Saved entries:
┌──
(* ===== verification/OsMemoryTests.v ===== *)
(** * The tests of mapped and shared memory

    conformance/interfaces/{mmap,munmap,mlock,munlock,mlockall,munlockall,shm_open,shm_unlink}. *)

From stdpp Require Import base tactics numbers list gmap strings.
From S2P Require Import Prelude CLang OsLang OsSem.

Open Scope Z_scope.

(** ** mmap *)

Definition mmap_1_1 : sprog := SProg
  [("main",
    ["total_size" ::= 1024; "pa" ::= 0; "addr" ::= 0; "len" ::= "total_size";
     "prot" ::= eor PROT_READ PROT_WRITE; "flag" ::= MAP_SHARED; "off" ::= 0;
     set_ "data" (malloc "total_size"); set_ (LLoc "rc") getpid;
     "tmpfname" ::= with_num "/tmp/pts_mmap_1_1_" (Loc "rc"); ignore (unlink "tmpfname");
     set_ "fd" (open "tmpfname" (eor (eor O_CREAT O_RDWR) O_EXCL) (eor S_IRUSR S_IWUSR));
     exit_if ("fd" == -1)%pt PTS_UNRESOLVED; ignore (unlink "tmpfname");
     ignore (memset "data" 97 "total_size"); set_ (LLoc "rc") (write "fd" "data" "total_size");
     exit_if (Loc "rc" != "total_size")%pt PTS_UNRESOLVED; ignore (free "data");
     set_ "pa" (mmap "addr" "len" "prot" "flag" "fd" "off"); exit_if ("pa" == MAP_FAILED)%pt PTS_FAIL;
     "ch" ::= "pa"; set_ (LLoc "rc") (load 1 "ch"); exit_if (Loc "rc" != 97)%pt PTS_FAIL; ignore (close "fd");
     ignore (munmap "pa" "len"); Return PTS_PASS])].

Definition mmap_1_2 : sprog := SProg
  [("main",
    ["pa" ::= 0; "addr" ::= 0; "size" ::= 4194304; "prot" ::= eor PROT_READ PROT_WRITE; "flag" ::= MAP_SHARED;
     "off" ::= 0; set_ (LLoc "rc") getpid; "tmpfname" ::= with_num "pts_mmap_1_2_" (Loc "rc");
     ignore (shm_unlink "tmpfname");
     set_ "shm_fd" (shm_open "tmpfname" (eor (eor O_RDWR O_CREAT) O_EXCL) (eor S_IRUSR S_IWUSR));
     ret_if ("shm_fd" == -1)%pt PTS_UNRESOLVED; ignore (shm_unlink "tmpfname");
     Um (ftruncate "shm_fd" "size"); "fd" ::= "shm_fd";
     set_ "pa" (mmap "addr" "size" "prot" "flag" "fd" "off"); exit_if ("pa" == MAP_FAILED)%pt PTS_FAIL;
     ignore (close "fd"); ignore (munmap "pa" "size"); Return PTS_PASS])].

Definition mmap_3_1 : sprog := SProg
  [("main",
    ["pa" ::= 0; "addr" ::= 0; "prot" ::= eor PROT_READ PROT_WRITE; "flag" ::= MAP_SHARED; "off" ::= 0;
     "pa2" ::= 0; "addr2" ::= 0; "prot2" ::= eor PROT_READ PROT_WRITE; "off2" ::= 0; "page_size" ::= 4096;
     "size" ::= "page_size" + 2; "size2" ::= "page_size" + 1; "total_size" ::= 2 * "page_size";
     set_ (LLoc "rc") getpid; "tmpfname" ::= with_num "/tmp/pts_mmap_3_1_" (Loc "rc");
     set_ (LLoc "rc") getpid; "tmpfname2" ::= with_num "/tmp/pts_mmap_3_1_2_" (Loc "rc");
     set_ "data" (malloc "total_size"); ignore (unlink "tmpfname"); ignore (unlink "tmpfname2");
     set_ "fd" (open "tmpfname" (eor (eor O_CREAT O_RDWR) O_EXCL) (eor S_IRUSR S_IWUSR));
     set_ "fd2" (open "tmpfname2" (eor (eor O_CREAT O_RDWR) O_EXCL) (eor S_IRUSR S_IWUSR));
     exit_if (("fd" == -1) || ("fd2" == -1))%pt PTS_UNRESOLVED; ignore (unlink "tmpfname");
     ignore (unlink "tmpfname2"); ignore (memset "data" 97 "total_size");
     set_ (LLoc "rc") (write "fd" "data" "total_size"); exit_if (Loc "rc" != "total_size")%pt PTS_UNRESOLVED;
     ignore (memset "data" 98 "total_size"); set_ (LLoc "rc") (write "fd2" "data" "total_size");
     exit_if (Loc "rc" != "total_size")%pt PTS_UNRESOLVED; ignore (free "data");
     set_ "pa" (mmap "addr" "size" "prot" "flag" "fd" "off"); exit_if ("pa" == MAP_FAILED)%pt PTS_FAIL;
     "ch" ::= "pa" + "size"; set_ (LLoc "rc") (load 1 "ch"); exit_if (Loc "rc" != 97)%pt PTS_FAIL;
     "addr2" ::= "pa"; "flag2" ::= eor MAP_SHARED MAP_FIXED;
     set_ "pa2" (mmap "addr2" "size2" "prot2" "flag2" "fd2" "off2");
     exit_if ("pa2" == MAP_FAILED)%pt PTS_FAIL; exit_if ("pa2" != "pa")%pt PTS_FAIL; "ch" ::= "pa2" + "size";
     set_ (LLoc "rc") (load 1 "ch"); exit_if (Loc "rc" != 98)%pt PTS_FAIL; ignore (close "fd");
     ignore (close "fd2"); ignore (munmap "pa" "size"); ignore (munmap "pa2" "size2"); Return PTS_PASS])].

Definition mmap_5_1 : sprog := SProg
  [("main",
    ["total_size" ::= 1024; "pa" ::= 0; "addr" ::= 0; "size" ::= "total_size"; "flag" ::= MAP_SHARED;
     "off" ::= 0; set_ (LLoc "rc") getpid; "tmpfname" ::= with_num "/tmp/pts_mmap_5_1_" (Loc "rc");
     ignore (unlink "tmpfname");
     set_ "fd" (open "tmpfname" (eor (eor O_CREAT O_RDWR) O_EXCL) (eor S_IRUSR S_IWUSR));
     exit_if ("fd" == -1)%pt PTS_UNRESOLVED; ignore (unlink "tmpfname");
     reject (ftruncate "fd" "total_size") (-1) (Exits PTS_UNRESOLVED); "prot" ::= PROT_NONE;
     set_ "pa" (mmap "addr" "size" "prot" "flag" "fd" "off"); exit_if ("pa" == MAP_FAILED)%pt PTS_FAIL;
     ignore (munmap "pa" "size"); "prot" ::= eor (eor PROT_READ PROT_WRITE) PROT_EXEC;
     set_ "pa" (mmap "addr" "size" "prot" "flag" "fd" "off"); exit_if ("pa" == MAP_FAILED)%pt PTS_FAIL;
     ignore (munmap "pa" "size"); ignore (close "fd"); Return PTS_PASS])].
└──
ACTIVITY:
Among the lines of the records, copy out each one that contains the word "Require".

RESPONSE TO THIS TASK:
From stdpp Require Import base tactics numbers list gmap strings.
From S2P Require Import Prelude CLang OsLang OsSem.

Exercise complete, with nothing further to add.